━━━ DATA UNDER STUDY

(** The [unique_phrases] filter of [print_matches]: a line is printed when
    its lower-cased form is not yet in the set [lines] of those seen. *)
Fixpoint unique_lines (seen : list (list ascii)) (lines : list string) : list string :=
  match lines with
  | [] => []
  | line :: lines' =>
      let as_lower := lower line in
      if in_dec (list_eq_dec ascii_dec) as_lower seen then unique_lines seen lines'
      else line :: unique_lines (as_lower :: seen) lines'
  end.

(** [print_matches(phrase, count, allow_less, words_only, unique_phrases)]:
    the lines it prints (when no exception is raised). *)
Definition print_matches_lines (wm : WordMatcher) (phrase : string) (count : Z)
           (allow_less words_only unique_phrases : bool) : res (list string) :=
  words <- build_matches wm phrase count allow_less ;;
  combinations <- iterate_all_matches words ;;
  if words_only && unique_phrases then
    lines <- res_map (fun word_list => make_word_line word_list phrase) combinations ;;
    Ok (unique_lines [] lines)
  else res_map (fun word_list => print_word_list word_list phrase words_only) combinations.

(** ** Vocabulary of the properties *)

(** The placements stored for start index [i] ([self.words[i]]). *)
Definition bucket (mr : MatchResults) (i : nat) : list placement :=
  match nth_error (mr_words mr) i with
  | Some (Some b) => b
  | _ => []
  end.

Definition start_of (p : placement) : nat := hd 0 p.
Definition end_of (p : placement) : nat := last p 0.

(** The non-overlap invariant: each placement starts after the last index of
    the one before it. *)
Fixpoint chained (c : list placement) : bool :=
  match c with
  | p :: ((q :: _) as c') => (end_of p <? start_of q) && chained c'
  | _ => true
  end.

(** How many ways [c] can be picked from the stored placements: the product,
    over its placements, of how often each is stored in its start bucket. *)
Definition multiplicity (mr : MatchResults) (c : list placement) : nat :=
  fold_right (fun p acc => count_occ placement_eq_dec (bucket mr (start_of p)) p * acc)
             1 c.

(** The test made in [_iterate_matches] after each push, for a stack of [n]
    placements. *)
Definition emit_ok (count : Z) (allow_less : bool) (n : nat) : bool :=
  (allow_less && (Z.of_nat n <? count)%Z) || (count <? 1)%Z || (Z.of_nat n =? count)%Z.

Fixpoint increasing (l : list nat) : bool :=
  match l with
  | x :: ((y :: _) as l') => (x <? y) && increasing l'
  | _ => true
  end.

(** [ps] is a placement of [word] in [phrase]: strictly increasing indices
    whose characters spell [word]. *)
Definition placement_of (phrase word : list ascii) (ps : placement) : Prop :=
  increasing ps = true /\ map (nth_error phrase) ps = map Some word.

(** Position [j] of [phrase] holds the letter [L]. *)
Definition has_letter (phrase : list ascii) (L : ascii) (j : nat) : bool :=
  match nth_error phrase j with
  | Some c => Ascii.eqb c L
  | None => false
  end.

(** The shape of the tables the search builds. *)
Definition table_wf (mr : MatchResults) : Prop :=
  length (mr_words mr) = length (mr_phrase mr) /\
  (forall i p, In p (bucket mr i) -> p <> [] /\ start_of p = i /\ i <= end_of p).

(** ** Auxiliary definitions of the proofs *)

Definition res_val {A} (d : A) (r : res A) : A :=
  match r with Ok a => a | Raise _ => d end.

(** The test deciding whether [_iterate_matches] goes deeper, for a stack
    of [n] placements. *)
Definition cont_ok (count : Z) (n : nat) : bool :=
  (count <? 1)%Z || (Z.of_nat n <? count)%Z.

(** What the loop body of [_iterate_matches] yields for one placement
    [word], once the deeper calls have returned. *)
Definition enum_body (fuel : nat) (mr : MatchResults) (cw : list placement)
           (word : placement) : list (list placement) :=
  let cw' := cw ++ [word] in
  (if emit_ok (mr_count mr) (mr_allow_less mr) (length cw') then [cw'] else []) ++
  (if cont_ok (mr_count mr) (length cw')
   then flat_map (fun i => res_val [] (iterate_matches_ fuel mr i cw'))
                 (range (S (end_of word)) (length (mr_phrase mr)))
   else []).
Lemma newline_in_value_splits_record_witness :
  let r := round_trip 3 "wal.log" ∅ [CallPut "k" ("x" +:+ endl +:+ "CLEAR")] in
  (contents r.1 !! "k" = Some ("x" +:+ endl +:+ "CLEAR") ∧
   r.2 = (true, (run [CallPut "k" "x"; CallClear]
                     (KVStore_new 3 "wal.log" ∅).1
                     (KVStore_new 3 "wal.log" ∅).2).1)) ∧
  lru_keys r.1 = ["k"] ∧ lru_keys r.2.2 = [].
Proof.
  intros r. split; [|by split].
  apply (newline_in_value_splits_record 3 "wal.log" ∅ "k" "x" "CLEAR");
    [done|by left|done|done].
Defined.

(** X10. Reads are not journaled, so recovery need not reproduce the
    residents.  With capacity 2 and three distinct keys, after [put(a)],
    [put(b)], [get(a)] and [put(c)] the store holds [c] and [a], the [get]
    having saved [a] from eviction; a second store recovering from the log
    holds [c] and [b]. *)
Theorem reads_are_not_journaled
    (wal_path : string) (d : Disk) (a b c va vb vc : string) :
  wal_path ≠ "" → log_fresh wal_path d → NoDup [a; b; c] →
  forallb key_no_whitespace [a; b; c] = true →
  forallb no_newline [va; vb; vc] = true →
  let r := round_trip 2 wal_path d
             [CallPut a va; CallPut b vb; CallGet a; CallPut c vc] in
  r.2.1 = true ∧
  entries r.1 = [(c, vc); (a, va)] ∧
  entries r.2.2 = [(c, vc); (b, vb)].
Proof.
  intros Hp Hfresh Hnd Hks Hvs r. unfold r.
  apply NoDup_cons in Hnd as [Ha Hnd]. apply NoDup_cons in Hnd as [Hb _].
  assert (a ≠ b ∧ a ≠ c ∧ b ≠ c) as (Hab & Hac & Hbc).
  { revert Ha Hb. solve_elem_of. }
  simpl in Hks, Hvs.
  apply andb_prop in Hks as [Hka Hks]. apply andb_prop in Hks as [Hkb Hks].
  apply andb_prop in Hks as [Hkc _].
  apply andb_prop in Hvs as [Hva Hvs]. apply andb_prop in Hvs as [Hvb Hvs].
  apply andb_prop in Hvs as [Hvc _].
  rewrite (round_trip_journal 2 wal_path d _ Hp Hfresh).
  2:{ unfold journalable. simpl. by rewrite Hka, Hkb, Hkc, Hva, Hvb, Hvc. }
  cbn [fst snd logged_calls logged_line].
  rewrite !run_model_new. unfold model_run. cbn [foldl model_call fst snd assoc].
  split; [done|].
  unfold drop_key.
  repeat first
    [ rewrite decide_True by (simpl; first [done|lia])
    | rewrite decide_False by (simpl; first [congruence|lia])
    | rewrite filter_cons_True by (simpl; congruence)
    | rewrite filter_cons_False by (simpl; congruence)
    | rewrite filter_nil
    | progress cbn [assoc fst snd length removelast] ].
  done.
Qed.

Lemma reads_are_not_journaled_witness :
  let r := round_trip 2 "wal.log" ∅
             [CallPut "a" "1"; CallPut "b" "2"; CallGet "a"; CallPut "c" "3"] in
  r.2.1 = true ∧
  entries r.1 = [("c", "3"); ("a", "1")] ∧
  entries r.2.2 = [("c", "3"); ("b", "2")].
Proof.
  apply (reads_are_not_journaled "wal.log" ∅ "a" "b" "c" "1" "2" "3");
    [done|by left| |done|done].
  repeat (apply NoDup_cons_2; [solve_elem_of|]). apply NoDup_nil_2.
Defined.

(** X11. The demonstration program prints the same results whatever the
    disk holds.  The store of capacity 5 evicts ["name"] when [key4] is put
    and ["age"] when [key5] is put, so both [exists("age")] calls of the
    program return false and its [get("age")] finds nothing; the size stays
    at 5. *)
Theorem example_main_output (d : Disk) :
  (example_main d).1 =
  [RetBool true; RetBool true; RetBool true;
   RetValue (Some "Alice"); RetValue (Some "30"); RetValue (Some "New York");
   RetSize 3;
   RetBool true; RetValue (Some "31");
   RetBool true; RetBool true; RetBool false; RetSize 2;
   RetBool true; RetBool true; RetBool true; RetBool true; RetSize 5;
   RetBool true; RetSize 5; RetBool false; RetBool false;
   RetValue None; RetBool true; RetBool false; RetBool false; RetSize 5].
Proof.
  unfold example_main. cbn [fst].
  destruct (run_model example_calls (KVStore_new 5 "demo_wal.log" d).1
              (KVStore_new 5 "demo_wal.log" d).2
              (wf_KVStore_new 5 "demo_wal.log" d)) as [-> _].
  by rewrite KVStore_new_max_capacity, entries_KVStore_new.
Qed.

(** ** What a put keeps and what it evicts *)

Lemma list_back_lru_keys (s : KVStore) :
  list_back (lru_list_ s) = last (lru_keys s).
Proof. unfold list_back, lru_keys. by rewrite fmap_last. Qed.

(** X12. [put] binds the key to the value and touches no other binding,
    except that a new key put into a store that is at (or beyond) its
    capacity first removes one entry, the one at the back of the recency
    order; putting a key that is already resident never evicts. *)
Theorem put_contents (key val : string) (s : KVStore) (d : Disk) :
  contents (put key val s d).1.2 =
  <[key := val]>
    (if decide (key ∈ dom (contents s)) then contents s
     else if decide (max_capacity_ s ≤ size_ s) then
       match last (lru_keys s) with
       | Some lru => delete lru (contents s)
       | None => contents s
       end
     else contents s).
Proof.
  unfold contents, size_, put; cbn [fst snd].
  destruct (cache_ s !! key) as [e|] eqn:He.
  - rewrite decide_True by (apply elem_of_dom; rewrite lookup_fmap, He; eauto).
    simpl. by rewrite fmap_insert.
  - rewrite (decide_False (P := key ∈ dom (value <$> cache_ s))).
    2:{ intros Hin%elem_of_dom. rewrite lookup_fmap, He in Hin.
        by destruct Hin as [? [=]]. }
    case_decide; simpl; rewrite fmap_insert; [|done].
    f_equal. unfold evict_lru. rewrite list_back_lru_keys.
    destruct (last (lru_keys s)) as [lru|]; [|done].
    simpl. by rewrite fmap_delete.
Qed.
(** X7. Uploads that are rejected, the registry of batches staying as it
    was: a header line that lacks a required column (the reply names one
    that is missing); a header line with both columns and no record
    after it; a read error after any number of good records, which are
    then not ingested either. *)
Theorem upload_rejections
    (headers : list string) (t_id t_start : Z) (processes : gmap string BatchProcess.t) :
  GoInt.len headers ≤ GoInt.max_int →
  (∀ reader,
     ¬ ("url" ∈ normalize <$> headers ∧ "model_number" ∈ normalize <$> headers) →
     ∃ column,
       (column = "url" ∨ column = "model_number")
       ∧ (column ∉ normalize <$> headers)
       ∧ handleFileUpload (Some (Ok headers :: reader)) t_id t_start processes
         = (Fail ("Missing required column: " +:+ column), processes))
  ∧ ("url" ∈ normalize <$> headers → "model_number" ∈ normalize <$> headers →
     handleFileUpload (Some [Ok headers]) t_id t_start processes
     = (Fail "No valid jobs found in the CSV file", processes))
  ∧ (∀ rows e rest,
       "url" ∈ normalize <$> headers → "model_number" ∈ normalize <$> headers →
       Forall (λ row, length row = length headers) rows →
       handleFileUpload (Some (Ok headers :: ((Ok <$> rows) ++ Err e :: rest)))
         t_id t_start processes
       = (Fail "Error reading CSV file", processes)).
Proof.
  intros Hlen. split_and!.
  - intros reader Hnot. unfold handleFileUpload.
    destruct (missingColumns (locateColumns 0 headers {[ "url" := -1; "model_number" := -1 ]}))
      as [|column others] eqn:Hmiss.
    { exfalso. apply Hnot. by apply missingColumns_nil. }
    exists column.
    assert (Hin : column ∈ missingColumns
              (locateColumns 0 headers {[ "url" := -1; "model_number" := -1 ]})).
    { rewrite Hmiss. by left. }
    apply elem_of_missingColumns in Hin.
    assert (Hname : column = "url" ∨ column = "model_number").
    { destruct (decide (column = "url")); [by left|].
      destruct (decide (column = "model_number")); [by right|].
      by rewrite requiredColumns_other in Hin. }
    split_and!; [done| |done].
    rewrite requiredColumns_lookup in Hin by done.
    rewrite <- lastIndex_Some_iff.
    destruct (lastIndex column headers) as [j|]; [injection Hin; lia|].
    by intros [? ?].
  - intros Hu Hm. unfold handleFileUpload.
    by rewrite (proj2 (missingColumns_nil headers Hlen)) by done.
  - intros rows e rest Hu Hm Hrows. unfold handleFileUpload.
    rewrite (proj2 (missingColumns_nil headers Hlen)) by done.
    by rewrite (readRecords_rows headers rows (Err e :: rest) [] Hlen Hu Hm Hrows).
Qed.

(** Every job that the loop over the records adds is fresh. *)
Lemma readRecords_fresh (headers : list string) (cols : gmap string Z)
    (reader : list (result (list string))) (jobs jobs' : list BatchJob.t) :
  Forall freshJob jobs →
  readRecords headers cols reader jobs = Ret jobs' →
  Forall freshJob jobs'.
Proof.
  revert jobs. induction reader as [|[record|e] reader IH]; intros jobs Hfresh; simpl.
  - by intros [= <-].
  - destruct (index record (columnOf cols "model_number")) as [m|]; [|done].
    destruct (index record (columnOf cols "url")) as [u|]; [|done].
    apply IH. apply Forall_app. split; [done|]. by repeat constructor.
  - done.
Qed.

(** X8. Whatever is uploaded: a reply other than success leaves the
    registry of batches as it was; a success stores, under the
    identifier that the reply gives, a batch with that identifier which
    is pending with progress 0, no end time and no client, and whose
    jobs, at least one, are all pending with no error and progress 0. *)
Theorem upload_batch_is_fresh
    (file : option (list (result (list string)))) (t_id t_start : Z)
    (processes : gmap string BatchProcess.t) :
  let reply := (handleFileUpload file t_id t_start processes).1 in
  let processes' := (handleFileUpload file t_id t_start processes).2 in
  (∀ r, reply = Ret r →
     ∃ b, processes' = <[batch_id r := b]> processes
          ∧ BatchProcess.ID b = batch_id r
          ∧ BatchProcess.Status b = "pending"
          ∧ BatchProcess.Progress b = 0
          ∧ BatchProcess.EndTime b = zeroTime
          ∧ BatchProcess.clients b = []
          ∧ BatchProcess.Jobs b ≠ []
          ∧ Forall freshJob (BatchProcess.Jobs b))
  ∧ ((∀ r, reply ≠ Ret r) → processes' = processes).
Proof.
  unfold handleFileUpload.
  destruct file as [[|[headers|e] reader]|]; simpl; try (split; [intros r [=] | done]).
  destruct (missingColumns _) as [|c cs]; simpl; [|split; [intros r [=] | done]].
  destruct (readRecords headers _ reader []) as [jobs|msg|msg] eqn:Hread; simpl;
    try (split; [intros r [=] | done]).
  apply readRecords_fresh in Hread; [|constructor].
  case_bool_decide as Hzero; simpl; [split; [intros r [=] | done]|].
  split.
  - intros r [= <-]. simpl. eexists. split; [reflexivity|]. simpl.
    split_and!; try done. intros ->. by apply Hzero.
  - intros Hno. exfalso. by eapply Hno.
Qed.


End UploadProperties.

(** ** [updateJob] and the collector on batches with distinct pairs *)

Section CollectorMore.
Import Manager Notions.

(** X9. [updateJob] never changes which pairs the job list holds, nor
    where.  A job whose pair is not in the list leaves the batch as it
    is.  A job whose pair is in the list is stored at the first position
    that holds the pair, in place of the entry there, and nowhere else;
    a later update for the same pair is stored at that position again.
    No other field of the batch changes. *)
Theorem updateJob_keeps_pairs (b : BatchProcess.t) (job : BatchJob.t) :
  jobKey <$> BatchProcess.Jobs (updateJob b job).1 = jobKey <$> BatchProcess.Jobs b
  ∧ (jobKey job ∉ jobKey <$> BatchProcess.Jobs b → (updateJob b job).1 = b)
  ∧ (jobKey job ∈ jobKey <$> BatchProcess.Jobs b →
     ∃ i ji,
       BatchProcess.Jobs b !! i = Some ji
       ∧ jobKey ji = jobKey job
       ∧ (∀ k jk, (k < i)%nat → BatchProcess.Jobs b !! k = Some jk → jobKey jk ≠ jobKey job)
       ∧ BatchProcess.Jobs (updateJob b job).1 = <[i := job]> (BatchProcess.Jobs b)
       ∧ BatchProcess.Jobs (updateJob b job).1 !! i = Some job
       ∧ ∀ job', jobKey job' = jobKey job →
           BatchProcess.Jobs (updateJob (updateJob b job).1 job').1
           = <[i := job']> (BatchProcess.Jobs b))
  ∧ BatchProcess.Status (updateJob b job).1 = BatchProcess.Status b
  ∧ BatchProcess.Progress (updateJob b job).1 = BatchProcess.Progress b
  ∧ BatchProcess.clients (updateJob b job).1 = BatchProcess.clients b.
Proof.
  destruct (updateJob_spec b job) as (Hkeys & Hnone & _ & Hst & Hpr & Hcl).
  split_and!; try done.
  intros Hin. destruct (key_first_position _ _ Hin) as (i & ji & Hi & Hkey & Hfirst).
  exists i, ji. split_and!; try done.
  - by apply updateJob_first with ji.
  - rewrite (updateJob_first b job i ji) by done.
    apply list_lookup_insert_eq. by eapply lookup_lt_Some.
  - intros job' Hkey'.
    rewrite (updateJob_first (updateJob b job).1 job' i job).
    + rewrite (updateJob_first b job i ji) by done. apply list_insert_insert_eq.
    + rewrite (updateJob_first b job i ji) by done.
      apply list_lookup_insert_eq. by eapply lookup_lt_Some.
    + done.
    + rewrite (updateJob_first b job i ji) by done.
      intros k jk Hk Hjk. rewrite list_lookup_insert_ne in Hjk by lia.
      rewrite Hkey'. by apply (Hfirst k).
Qed.



(** With distinct pairs, the entry of a job holds the result that
    arrived for its pair, once one has arrived. *)
Lemma collect_distinct (now : Z) (st : Collector) (rs : list BatchJob.t)
    (i : nat) (ji : BatchJob.t) :
  NoDup (jobKey <$> BatchProcess.Jobs (bp st)) →
  BatchProcess.Jobs (bp st) !! i = Some ji →
  ∃ x, BatchProcess.Jobs (bp (collect now st rs)) !! i = Some x
       ∧ jobKey x = jobKey ji
       ∧ ((∃ r, r ∈ rs ∧ jobKey r = jobKey ji) → x ∈ rs).
Proof.
  intros Hnd Hi. induction rs as [|r rs IH] using rev_ind.
  - exists ji. split_and!; [done..|]. intros (r & Hr & _). by apply elem_of_nil in Hr.
  - destruct IH as (x & Hx & Hkx & Hin).
    rewrite collect_snoc, collectStep_jobs.
    set (J := BatchProcess.Jobs (bp (collect now st rs))) in *.
    assert (HndJ : NoDup (jobKey <$> J)) by (unfold J; by rewrite collect_keys).
    destruct (updateJob_spec (bp (collect now st rs)) r) as (_ & Hnone & Hsome & _).
    fold J in Hnone, Hsome.
    destruct (findJob J r) as [idx|] eqn:Hfind.
    + destruct (Hsome idx eq_refl) as (Hat & _ & Hother).
      destruct (findJob_Some _ _ _ Hfind) as [(jx & Hjx & Hkey) _].
      destruct (decide (idx = i)) as [->|Hne].
      * exists r. split_and!; [done | congruence |]. intros _. apply elem_of_app. right.
        by left.
      * exists x. rewrite (Hother i) by done. split_and!; [done..|].
        intros (r' & Hr' & Hkr'). apply elem_of_app. left. apply Hin.
        apply elem_of_app in Hr' as [Hr'|Hr']; [by exists r'|].
        apply list_elem_of_singleton in Hr' as ->. exfalso. apply Hne.
        apply (NoDup_lookup (jobKey <$> J) idx i (jobKey ji)); [done | |].
        -- rewrite list_lookup_fmap, Hjx. simpl. congruence.
        -- rewrite list_lookup_fmap, Hx. simpl. congruence.
    + apply findJob_None in Hfind. rewrite (Hnone Hfind).
      exists x. split_and!; [done..|].
      intros (r' & Hr' & Hkr'). apply elem_of_app. left. apply Hin.
      apply elem_of_app in Hr' as [Hr'|Hr']; [by exists r'|].
      apply list_elem_of_singleton in Hr' as ->. exfalso. apply Hfind.
      apply list_elem_of_fmap. exists x. split; [congruence|].
      by eapply list_elem_of_lookup_2.
Qed.

Lemma worker_key `{ManagerLib} (job : BatchJob.t) (w : World) :
  jobKey (worker job w).1 = jobKey job.
Proof. unfold worker. by destruct (processURL job "./data" w) as [[?|?] ?]. Qed.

━━━━━━

TASK PROMPT. From the records above, copy only the lines starting with the line that holds "revert jobs. induction" and going on through the line that holds "(file : option", exactly as written.

TASK RESPONSE.
  revert jobs. induction reader as [|[record|e] reader IH]; intros jobs Hfresh; simpl.
  - by intros [= <-].
  - destruct (index record (columnOf cols "model_number")) as [m|]; [|done].
    destruct (index record (columnOf cols "url")) as [u|]; [|done].
    apply IH. apply Forall_app. split; [done|]. by repeat constructor.
  - done.
Qed.

(** X8. Whatever is uploaded: a reply other than success leaves the
    registry of batches as it was; a success stores, under the
    identifier that the reply gives, a batch with that identifier which
    is pending with progress 0, no end time and no client, and whose
    jobs, at least one, are all pending with no error and progress 0. *)
Theorem upload_batch_is_fresh
    (file : option (list (result (list string)))) (t_id t_start : Z)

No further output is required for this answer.